If you’re an anthropologist, or even just a casual student of anthropology (I’m including followers of this blog), you’ve heard the phrase “Four Fields Anthropology,” or you’ve heard about the four fields in general.
But it’s important to note that approaching anthropology as an enormous umbrella that encompasses everything that humans can possibly be related to isn’t the only way of doing things. In fact, outside of the United States, and even at many schools within the U.S., the fields are separated into individual disciplines.
My background is in four-fields anthropology, and I very much see the value in such a holistic approach. I can see the study of nonhuman primates as inherently related to the study of what makes us human, for the simple fact that humans are primates.
But I can also see where strictly studying lemurs to better understand lemur behavior, ecology, habitat, predation, and evolution can be wholly separated from the question of “What are humans all about, anyway?”

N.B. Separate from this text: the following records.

Lemma file_get_put_beside f pos d pos' d' :
  0 <= pos -> 0 <= pos' -> file_get f pos' (Z.of_nat (length d')) = d' ->
  pos + Z.of_nat (length d) <= pos' \/ pos' + Z.of_nat (length d') <= pos ->
  file_get (file_put f pos d) pos' (Z.of_nat (length d')) = d'.
Proof.
  intros Hp Hp' Hg Hbeside. rewrite file_get_eq in Hg |- * by (done || lia || by rewrite Nat2Z.id). intros j Hj. specialize (Hg j Hj).
  rewrite file_put_lookup, decide_False by lia. destruct (lookup_lt_is_Some_2 d' j Hj) as [y Hy]. rewrite Hy in *.
  rewrite decide_True; [done|]. by apply lookup_lt_Some in Hg.
Qed.

End files.

(** ** Where decoding goes wrong *)

(** Where a [long] is longer than an [int], [missing] is cleared beyond its end
    whenever there is a strip. *)
Lemma et_decode_overrun sizeof_long p fsize file foffset parity poffset buffer_size erasures junk :
  4 < sizeof_long -> 0 < data_strips p + parity_strips p -> et_decode sizeof_long p fsize file foffset parity poffset buffer_size erasures junk = Fault OutOfBounds.
Proof. intros Hl Hn. unfold et_decode, clear_missing. by rewrite (proj2 (Z.leb_gt _ _)) by nia. Qed.

(** A block of the last strip that starts behind the end of the file is
    written with a negative length, as a [size_t]. *)
Lemma write_last_behind ptr fsize bpos bsize ss m f g b :
  m !! ptr = Some b -> 0 <= bsize -> fsize < bpos -> write_missing [ptr] [1] fsize bpos bsize ss (EtState m f g) = Fault OutOfBounds.
Proof.
  intros Hp Hb Hf. cbn [write_missing]. rewrite Z.gtb_ltb, (proj2 (Z.ltb_lt _ _)) by lia. cbn [Z.eqb Pos.eqb].
  unfold mbind, st_bind, on_blocks, block_take. cbn [es_blocks]. unfold mbind, st_bind, block_at. rewrite Hp. by rewrite decide_False by lia.
Qed.

End plans.

(** A generated plan can have such blocks: the last eight bytes of the sixth
    strip start at byte 424 of a file of 385. *)
Lemma generated_plan_behind :
  et_generate_plan 385 7 6 1 (-1) (-1) (-1) = Ok (Some (Plan unit unit 72 RAID4 6 1 8 1 1 None None None)).
Proof. by vm_compute. Qed.

(** A library without any of the codes, over which [raid4] still works. *)
Definition no_jerasure : Jerasure unit unit := {|
  reed_sol_r6_coding_matrix _ _ := None;
  reed_sol_vandermonde_coding_matrix _ _ _ := None;
  cauchy_original_coding_matrix _ _ _ := None;
  cauchy_good_general_coding_matrix _ _ _ := None;
  jerasure_matrix_to_bitmatrix _ _ _ _ := None;
  blaum_roth_coding_bitmatrix _ _ := None;
  liberation_coding_bitmatrix _ _ := None;
  liber8tion_coding_bitmatrix _ := None;
  jerasure_smart_bitmatrix_to_schedule _ _ _ _ := None;
  jerasure_schedule_encode _ _ _ _ _ _ _ _ _ := Fault NullDeref;
  jerasure_matrix_encode _ _ _ _ _ _ _ _ := Fault NullDeref;
  reed_sol_r6_encode _ _ _ _ _ _ := Fault NullDeref;
  jerasure_matrix_decode _ _ _ _ _ _ _ _ _ _ := Fault NullDeref;
  jerasure_schedule_decode_lazy _ _ _ _ _ _ _ _ _ _ _ := Fault NullDeref |}.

Franz Boas is credited with developing the four fields approach in the early 20th century, because he saw the value in merging interdisciplinary perspectives on humanity. And, going through the 20th century that was largely the approach taken by American schools and universities.
But over time, increasing specialization within the fields led to an increase in treating the individual fields as individual disciplines.
And that’s far from an invalid approach. Someone who strictly studies the anatomical aspects of speech may have little at all to do with people studying metallurgy in east India. And it’s not as though studying functional linguistic anatomy has any shortage or material to build a discipline on.
Even just within myself: I write about the four fields, but I do have a specialization and focused interest in paleoanthropology. I spent time in Kenya–collecting fossils from various sediment layers associated with our earliest direct ancestors to help recreate the environments in which they lived.
Recreating these environments helps us understand what our ancestors had to content with before they had fully modern human anatomy or intelligence. This went so far as to collect teeth to extract carbon isotopes in order to learn exactly what kinds of food sources our ancestors exploited.
Different kinds of carbon means different kinds of animals and vegetation. There’s lot we can learn.
But upon landing in Kenya, what I was up to wasn’t necessarily regarded as anthropology. It was called human paleontology or archaeology. Archaeology is an individual discipline outside of the United States, and human paleontology is just…older archaeology.
That’s one I have a hard time wrapping my head around…because archaeology studies the biological and cultural remains of human society. Biological and cultural remains leads us directly to the other sub disciplines of anthropology!
But still, plenty of people in the world treat it as wholly separate in discipline, with some overlap in subject matter. It’s the how researchers approach things that makes them different, rather than the what exactly it is they’re approaching.
As an undergraduate I think it’s incredibly helpful to have a four fields education. There are aspects of studying humans that cannot be fully answered or approached by a myopic view of strictly anatomy or strictly archaeology. At the same time…there isn’t a rational argument I can come up with against studying one sub discipline to the exclusion of others.
As we move along in our education, and even in our lives as a whole, we become more specialized. We understand more and more what we want out of our lives and career, and become better experts on how to attain our goals and explain our expertise.
While I still consider my ultimate pursuit of studying and understanding biological human origins to be well under the umbrella of anthropology, there are researchers far more brilliant and accomplished than I will ever be who have approached the same questions I approach without the slightest curiosity or inclination toward the other aspects of anthropology as I learn and teach it.
And that’s fine.
There may be no unified paradigm of four fields of anthropology, neatly holding hands to explain the totality of understanding of what it means to be and have become human. That doesn’t mean there isn’t immense value in having that perspective.
Personally I would much rather have a more dynamic background in understanding the vast array of disciplines that can be considered a part of anthropology. So maybe my analogy of an “umbrella” is less appropriate than one of a “foundation.”
Humans are as diverse as we can think we are. And in studying humans, I want my tool kit to be as diverse as possible. Maybe starting with a wider base means my specialization won’t reach as far.
That’s also fine. There will always be more brilliant and specialized researchers. I would rather understand how to communicate with them than just assume we’re on the same page.
Whatever your approach, just be thorough. Four fields or separate disciplines doesn’t matter. We’re all working toward the same ultimate goals. I’m just here to try and make sure less gets lost in translation.